Despite the good news out of the cathedral, the official quake toll rose overnight to 165 with the recovery of two further bodies from the destroyed CTV building.
It had been expected that the total toll would rise to over 200, but police say this number is "highly likely" to come down after the cathedral search.
Superintendent Sandra Manderson said this morning that the number of people thought to be missing would be revised.
"We have cleared the cathedral site and we found no bodies in the cathedral at all, so to us that's fantastic news," she told Radio New Zealand.
Police are now trying to establish where the estimate of 22 people trapped at the cathedral came from.
"I haven't been able to do that so far, but I'm hoping that the estimated death toll will come down," Manderson said.
"Initially we had hundreds of people on the list, so it will be really good if that does go down, and it's highly possible."
Demolition and recovery work in Christchurch should not be hampered by the weather this week.
The long term forecast is for temperatures hovering around a high of 18 degrees and a low of 9 degrees.
And other than the occasional shower it should be fine with a cool southwesterly moving around to a northeasterly later in the week.
The forecast will be welcome news for the thousands of rescue workers still out on the city's quake-torn streets.
Six recovery assistance centres will open in the hardest hit areas of quake-stricken Christchurch this morning, offering a range of services and information for people who need help.
Eventually there will be two more of the centres, which Social Development Minister Paula Bennett describes as "one stop" shops.
"These centres will provide a range of services to people in localised areas in Christchurch, particularly the Eastern Suburbs," she said.
Recovery assistance centres will provide face to face service and information from agencies like Work and Income, Housing New Zealand, Christchurch City Council, Red Cross and Salvation Army.

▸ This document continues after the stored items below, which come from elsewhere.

(** [stepped_training_loop(exp_name='', start_time=None)]: the generator,
    given by the values it yields, how it ends, and the state it leaves. *)
Definition stepped_training_loop (fuel : nat) (w : world)
    (stages : list layer) (stack : config_stack)
    (name : string) (start : option Z) : res unit * tl :=
  run fuel w stages (TrainingLoop w name start None) (fresh stack).

(** [training_loop(exp_name='', start_time=None)]:
    [list(stepped_training_loop())[-1]]. An exception of the generator goes
    through [list]; the scope stack the call leaves behind is returned too. *)
Definition training_loop (fuel : nat) (w : world)
    (stages : list layer) (stack : config_stack)
    (name : string) (start : option Z) : res snapshot * config_stack :=
  match stepped_training_loop fuel w stages stack "" None with
  | (Ok _, s) =>
      match last (yielded s) with
      | Some v => (Ok v, cfg s)
      | None => (Raise IndexError, cfg s)
      end
  | (Raise e, s) => (Raise e, cfg s)
  end.

End Loop.

Arguments value : clear implicits.
Abbreviation layer M := (gmap string (value M)).
Abbreviation config_stack M := (list (gmap string (value M))).
Arguments updater : clear implicits.
Arguments stage_record : clear implicits.
Arguments snapshot : clear implicits.
Arguments event : clear implicits.
Arguments world : clear implicits.
Arguments tl : clear implicits.
Arguments session : clear implicits.
Arguments ctl : clear implicits.

(** A user interrupt read as the end of the whole run: in any run, a stage
    whose record gives "User interrupt" as its reason is the last stage that
    was started. *)
Definition interrupt_ends_curriculum : Prop :=
  forall (M R : Type) `(Metric M) (entry : string -> R -> option M)
         (fuel : nat) (w : world M R) (stages : list (layer M))
         (self : training_loop_object) (stack : config_stack M)
         (i : nat) (d : stage_record M R),
    history (run entry fuel w stages self (fresh stack)).2 !! i = Some d ->
    rec_reason d = Some "User interrupt" ->
    length (history (run entry fuel w stages self (fresh stack)).2) = S i.

End Train.

(** ** [dps/parallel/hyper.py]: [generate_all], [nested_sample],
    [sample_configs] *)

Module Hyper.

Inductive res (A : Type) : Type :=
| Ok (a : A)
| Raise (msg : string).
Arguments Ok {A} a.
Arguments Raise {A} msg.

Section Sampler.

(** [V]: the values a parameter ranges over, with Python's [<] on them
    (values that cannot be compared with each other are not modelled);
    [O]: the objects that are neither iterable nor distributions. *)
Context {V O : Type} `{EqDecision V}.
Variable ltb : V -> V -> bool.
(* ===== verification/_CoqProject ===== *)
-Q . S2P
Prelude.v
Unicode.v
ByteScan.v
Codec.v
JsonTypes.v
JsonStorage.v
JsonNumber.v
JsonHash.v
JsonSpec.v
JsonReader.v
JsonTokenizer.v
JsonParse.v
JsonTokRefine.v
JsonDenote.v
JsonRefine.v
JsonParseOk.v
JsonValid.v
JsonUnicode.v
JsonGrammar.v
JsonRfc.v
JsonDump.v
JsonRoundTrip.v
JsonDom.v
JsonDomOk.v
Http1.v
HttpBody.v
HttpTypes.v
HttpMessage.v
HttpServe.v
HttpUpload.v
SlotPool.v
LruMap.v
Cidr.v
Crypto.v
SignedToken.v
Throttle.v
WebSocket.v
Sse.v
Route.v
Router.v
HttpConn.v
HttpServer.v
HttpAuthentic.v
Middleware.v
Cache.v
StaticFiles.v
Dns.v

More non-government organisations will join these agencies over the coming days to ensure a wide range of services are available.
"People visiting a Recovery Assistance Centre will find they're essentially a one stop shop where people can sort out emergency payments, housing issues, get counselling or just have a cup of tea and a chat," Bennett said.
Most recovery assistance centres will be in the hardest hit suburbs in east Christchurch such as Aranui, Linwood, Dallington and New Brighton.
The cordon blocking off central Christchurch after last week's destructive earthquake will be reduced tomorrow.
Civil Defence head John Hamilton said four green zones had been established at the edge of the cordon area and two of those would be open to the public at 2pm on Sunday.
Residents and business owners would be able to access the cordons from 8am to secure their properties, he said.
In the central city, search and rescue teams have made solid progress clearing the main buildings.
Deconstruction of the CTV buildings, where up to 100 people are believed to have been killed, should be completed in two or three days' time.
Richard Brewer, a spokesman for the Canterbury Employers' Chamber of Commerce, said the opening up of parts of the CBD represented a significant step forward.
''It will come as an absolutely huge relief for a lot of businesses, particularly if they can now get access to servers and other vital equipment for business,'' Brewer said.
Businesses in the so-called red-zone were still unable to access their properties because the area was judged too hazardous but the chamber was working hard with Civil Defence and other applicable agencies to make the area safe so businesses could get in there soon as possible.
DAY OF REMEMBRANCE
Mayor Bob Parker said he would like to hold a day of remembrance, and to open a safe walkway through the CBD for people to see the destruction.
"Perhaps it can start with a remembrance service in Hagley Park and a silent procession into the city as part of the grieving process.
"We need to have that opportunity to remember, to grieve not only for the people that we have lost, but also for those buildings that are part of the story of our lives."